- [WHAT YOU WILL DO]: Set down word for word the lines that begin the entries and run through the line containing "record, and read". Give nothing further.

Dataset entries:
--------------------

(* ===== verification/WalLegacy.v ===== *)
(** * The write-ahead log of versions 1 and 2 ([src/wal.c])

    Before the log could hold several transactions it held one, written by
    [sdb_wal_write_committed] with one [fsync] for the data and one for the commit
    record, and read by [sdb_wal_recover].  Also [sdb_wal_clear].  What opening the
    path, creating it and syncing its directory answer are arguments. *)

From S2P Require Import Prelude Status Codec Checksum Page Superblock File Sha256 Chacha Poly1305 Aead EncryptedPage Probe WalFormat WalRecover.

Definition sdb_wal_expected_size (page_size page_count : Z) : result Z :=
  match
    record_size ← sdb_checked_add_size (Z.of_nat SDB_WAL_RECORD_HEADER_SIZE) page_size;
    records_size ← sdb_checked_mul_size record_size page_count;
    without_commit ← sdb_checked_add_size (Z.of_nat SDB_WAL_HEADER_SIZE) records_size;
    sdb_checked_add_size without_commit (Z.of_nat SDB_WAL_LEGACY_COMMIT_SIZE)
  with
  | Some size => Ok size
  | None => Err SDB_E_OVERFLOW
  end.

(** The emptied log, from the file that was there or from a new one. *)
Definition sdb_wal_open_reset (existing created : result sdb_file) (parent_sync : sdb_status) : result sdb_file :=
  '(file, created) ← match existing with
                     | Ok file => Ok (file, false)
                     | Err _ => file ← created; Ok (file, true)
                     end;
  match sdb_file_resize 0 file with
  | (Err e, _) => Err e
  | (Ok _, file) =>
      if created && negb (bool_decide (parent_sync = SDB_OK)) then Err parent_sync else Ok file
  end.

(** A frame of the legacy versions: the page id and the image. *)
Definition legacy_frame (page_size : nat) (p : sdb_wal_page) : bytes :=
  le_split 8 (wp_page_id p) ++ slice (wp_bytes p) 0 page_size.

Definition legacy_frames (page_size : nat) (pages : list sdb_wal_page) : bytes := concat (legacy_frame page_size <$> pages).

Definition legacy_commit_body (version txn_id data_crc : Z) : bytes :=
  let out := zeros SDB_WAL_LEGACY_COMMIT_SIZE in
  let out := memcpy_at out 0 sdb_wal_commit_magic in
  let out := sdb_write_u16_le out 4 version in
  let out := sdb_write_u16_le out 6 (Z.of_nat SDB_WAL_LEGACY_COMMIT_SIZE) in
  let out := sdb_write_u64_le out 8 txn_id in
  sdb_write_u32_le out 16 data_crc.

Definition legacy_commit (version txn_id data_crc : Z) : bytes :=
  let out := legacy_commit_body version txn_id data_crc in
  sdb_write_u32_le out 20 (sdb_crc32_zeroed_range out 20 4).

(** The status, and the log if it was opened. *)
Definition sdb_wal_write_committed (existing created : result sdb_file) (parent_sync : sdb_status) (sb : sdb_superblock_v1)
    (txn_id : Z) (pages : list sdb_wal_page) : option (sdb_status * option sdb_file) :=
  let page_count := Z.of_nat (length pages) in
  if (txn_id =? 0) || (page_count =? 0) || (page_count >? SDB_WAL_MAX_RECORDS) || (page_count >? UINT32_MAX)
  then Some (SDB_E_INVALID_ARGUMENT, None)
  else
    match sdb_wal_expected_size (sb_page_size sb) page_count with
    | Err e => Some (e, None)
    | Ok total_size =>
        if total_size >? SDB_WAL_MAX_BYTES then Some (SDB_E_OVERFLOW, None)
        else
          match check_all_pages sb txn_id pages with
          | None => None
          | Some (Err e) => Some (e, None)
          | Some (Ok _) =>
              let data := encode_header SDB_WAL_VERSION sb txn_id (wrap 32 page_count)
                          ++ legacy_frames (Z.to_nat (sb_page_size sb)) pages in
              let commit := legacy_commit SDB_WAL_VERSION txn_id (sdb_crc32 data) in
              match sdb_wal_open_reset existing created parent_sync with
              | Err e => Some (e, None)
              | Ok file =>
                  let '(r, file) := (_ ← sdb_file_write_full 0 data; _ ← sdb_file_sync;
                                     _ ← sdb_file_write_full (Z.of_nat (length data)) commit; sdb_file_sync) file in
                  let '(c, file) := sdb_file_close file in
                  Some (match r with Err e => e | Ok _ => status_of c end, Some file)
              end
          end
    end.

(** ** Reading it back *)

Record legacy_recovery := {
  lr_txn_id : Z;
  lr_next_page_id : Z;
  lr_freelist : Z;
  lr_replayed : bool;
  lr_log_removed : bool
}.

Definition legacy_nothing (sb : sdb_superblock_v1) (removed : bool) : legacy_recovery :=
  {| lr_txn_id := 0; lr_next_page_id := sb_next_page_id sb; lr_freelist := sb_freelist_page sb; lr_replayed := false;
     lr_log_removed := removed |}.

Definition all_zero (b : bytes) : bool := forallb (fun x => bool_decide (x = x00)) b.

(** The target the header of the log names: the page count and the free list after
    the transaction. *)
Definition legacy_target (sb : sdb_superblock_v1) (version : Z) (buffer : bytes) : result (Z * Z) :=
  if version =? SDB_WAL_VERSION_V1
  then
    fail_if negb (all_zero (slice buffer 40 20)) with SDB_E_CORRUPT ;;
    Ok (sb_next_page_id sb, sb_freelist_page sb)
  else
    let target_next_page_id := sdb_read_u64_le buffer 40 in
    let target_freelist_page := sdb_read_u64_le buffer 48 in
    fail_if negb (all_zero (slice buffer 56 4)) with SDB_E_CORRUPT ;;
    fail_if negb (sdb_page_geometry_valid target_next_page_id (sb_page_size sb))
            || (target_next_page_id <? sb_next_page_id sb) || (target_freelist_page >=? target_next_page_id)
      with SDB_E_CORRUPT ;;
    Ok (target_next_page_id, target_freelist_page).

(** Whether the commit record at the end seals the log. *)
Definition legacy_commit_matches (version txn_id : Z) (buffer : bytes) (data_size : nat) : bool :=
  let commit := slice buffer data_size SDB_WAL_LEGACY_COMMIT_SIZE in
  let checksum := sdb_crc32_zeroed_range commit 20 4 in
  bool_decide (slice commit 0 4 = sdb_wal_commit_magic)
  && (sdb_read_u16_le commit 4 =? version)
  && (sdb_read_u16_le commit 6 =? Z.of_nat SDB_WAL_LEGACY_COMMIT_SIZE)
  && (sdb_read_u64_le commit 8 =? txn_id)
  && (sdb_read_u32_le commit 16 =? sdb_crc32 (slice buffer 0 data_size))
  && (sdb_read_u32_le commit 20 =? checksum).

(** The checks of the 64-byte header, and the number of pages when the file has the
    size it announces. *)
Definition legacy_header_bad (header : bytes) : bool :=
  let version := sdb_read_u16_le header 4 in
  (negb (version =? SDB_WAL_VERSION_V1) && negb (version =? SDB_WAL_VERSION))
  || negb (sdb_read_u16_le header 6 =? Z.of_nat SDB_WAL_HEADER_SIZE)
  || negb (header_crc_ok header).

Definition legacy_foreign (sb : sdb_superblock_v1) (header : bytes) : bool :=
  negb (sdb_read_u32_le header 16 =? sb_page_size sb)
  || negb (bool_decide (slice header 24 SDB_FILE_ID_SIZE = sb_file_id sb)).

Definition legacy_count (sb : sdb_superblock_v1) (header : bytes) (file_size : Z) : option Z :=
  let page_count := sdb_read_u32_le header 20 in
  if (page_count =? 0) || (page_count >? SDB_WAL_MAX_RECORDS) then None
  else match sdb_wal_expected_size (sb_page_size sb) page_count with
       | Ok expected_size => if expected_size =? file_size then Some page_count else None
       | Err _ => None
       end.

(** From the contents of the log on. *)
Definition legacy_replay (avx2 : bool) (sb : sdb_superblock_v1) (data_key : option bytes) (buffer : bytes) (db : sdb_file)
  : option (result legacy_recovery * sdb_file) :=
  let file_size := length buffer in
  let nothing := Some (Ok (legacy_nothing sb false), db) in
  if bool_decide (file_size < SDB_WAL_HEADER_SIZE + SDB_WAL_LEGACY_COMMIT_SIZE)%nat
     || negb (bool_decide (slice buffer 0 4 = sdb_wal_magic)) then nothing
  else if legacy_header_bad buffer || legacy_foreign sb buffer then Some (Err SDB_E_CORRUPT, db)
  else
    let version := sdb_read_u16_le buffer 4 in
    match legacy_target sb version buffer with
    | Err e => Some (Err e, db)
    | Ok (target_next_page_id, target_freelist_page) =>
        let txn_id := sdb_read_u64_le buffer 8 in
        match legacy_count sb buffer (Z.of_nat file_size) with
        | None => nothing
        | Some page_count =>
            let data_size := (file_size - SDB_WAL_LEGACY_COMMIT_SIZE)%nat in
            if (txn_id =? 0) || negb (legacy_commit_matches version txn_id buffer data_size) then nothing
            else
              let frames := drop SDB_WAL_HEADER_SIZE buffer in
              let page_size := Z.to_nat (sb_page_size sb) in
              match sdb_wal_validate_frames avx2 sb data_key page_size SDB_WAL_RECORD_HEADER_SIZE false
                      frames (Z.to_nat page_count) txn_id target_next_page_id with
              | None => None
              | Some (Err e) => Some (Err e, db)
              | Some (Ok _) =>
                  let newer := txn_id >? sb_checkpoint_lsn sb in
                  let '(status, db) :=
                    if newer
                    then sdb_wal_apply_frames frames page_size (Z.to_nat page_count) txn_id target_next_page_id
                           SDB_WAL_RECORD_HEADER_SIZE true db
                    else (Ok tt, db) in
                  Some (match status with
                        | Err e => Err e
                        | Ok _ => Ok {| lr_txn_id := txn_id; lr_next_page_id := target_next_page_id;
                                        lr_freelist := target_freelist_page; lr_replayed := newer; lr_log_removed := false |}
                        end, db)
              end
        end
    end.

Definition sdb_wal_recover (avx2 : bool) (wal : result sdb_file) (sb : sdb_superblock_v1) (data_key : option bytes) (db : sdb_file)
  : option (result legacy_recovery * sdb_file) :=
  match wal with
  | Err SDB_E_NOT_FOUND => Some (Ok (legacy_nothing sb false), db)
  | Err e => Some (Err e, db)
  | Ok wal =>
      match sdb_file_size wal with
      | (Err e, _) => Some (Err e, db)
      | (Ok file_size, wal) =>
          if file_size =? 0 then Some (Ok (legacy_nothing sb false), db)
          else if file_size >? SDB_WAL_MAX_BYTES then Some (Err SDB_E_CORRUPT, db)
          else if file_size <? Z.of_nat (SDB_WAL_HEADER_SIZE + SDB_WAL_LEGACY_COMMIT_SIZE)
          then Some (Ok (legacy_nothing sb true), db)
          else
            match sdb_file_read_full 0 SDB_WAL_HEADER_SIZE wal with
            | (Err e, _) => Some (Err e, db)
            | (Ok header, wal) =>
                let version := sdb_read_u16_le header 4 in
                if negb (bool_decide (slice header 0 4 = sdb_wal_magic))
                   || (version =? SDB_WAL_VERSION_V3) || (version =? SDB_WAL_VERSION_V4) || (version =? SDB_WAL_VERSION_V5)
                then Some (Ok (legacy_nothing sb false), db)
                else if legacy_foreign sb header then Some (Ok (legacy_nothing sb true), db)
                else if legacy_header_bad header then Some (Err SDB_E_CORRUPT, db)
                else
                  match legacy_count sb header file_size with
                  | None => Some (Ok (legacy_nothing sb false), db)
                  | Some _ =>
                      match sdb_file_read_full 0 (Z.to_nat file_size) wal with
                      | (Err e, _) => Some (Err e, db)
                      | (Ok buffer, _) => legacy_replay avx2 sb data_key buffer db
                      end
                  end
            end
      end
  end.

(** The log emptied, durably; a log that does not exist is empty. *)
Definition sdb_wal_clear (wal : result sdb_file) (parent_sync : sdb_status) : sdb_status * option sdb_file :=
  match wal with
  | Err SDB_E_NOT_FOUND => (SDB_OK, None)
  | Err e => (e, None)
  | Ok file =>
      let '(r, file) := (_ ← sdb_file_resize 0; sdb_file_sync) file in
      let '(c, file) := sdb_file_close file in
      let status := match r, c with Ok _, Ok _ => parent_sync | _, _ => status_of r end in
      (if bool_decide (status = SDB_OK) then status_of c else status, Some file)
  end.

--------------------

- [ANSWER BELOW]:
(* ===== verification/WalLegacy.v ===== *)
(** * The write-ahead log of versions 1 and 2 ([src/wal.c])

    Before the log could hold several transactions it held one, written by
    [sdb_wal_write_committed] with one [fsync] for the data and one for the commit
    record, and read by [sdb_wal_recover].  Also [sdb_wal_clear].  What opening the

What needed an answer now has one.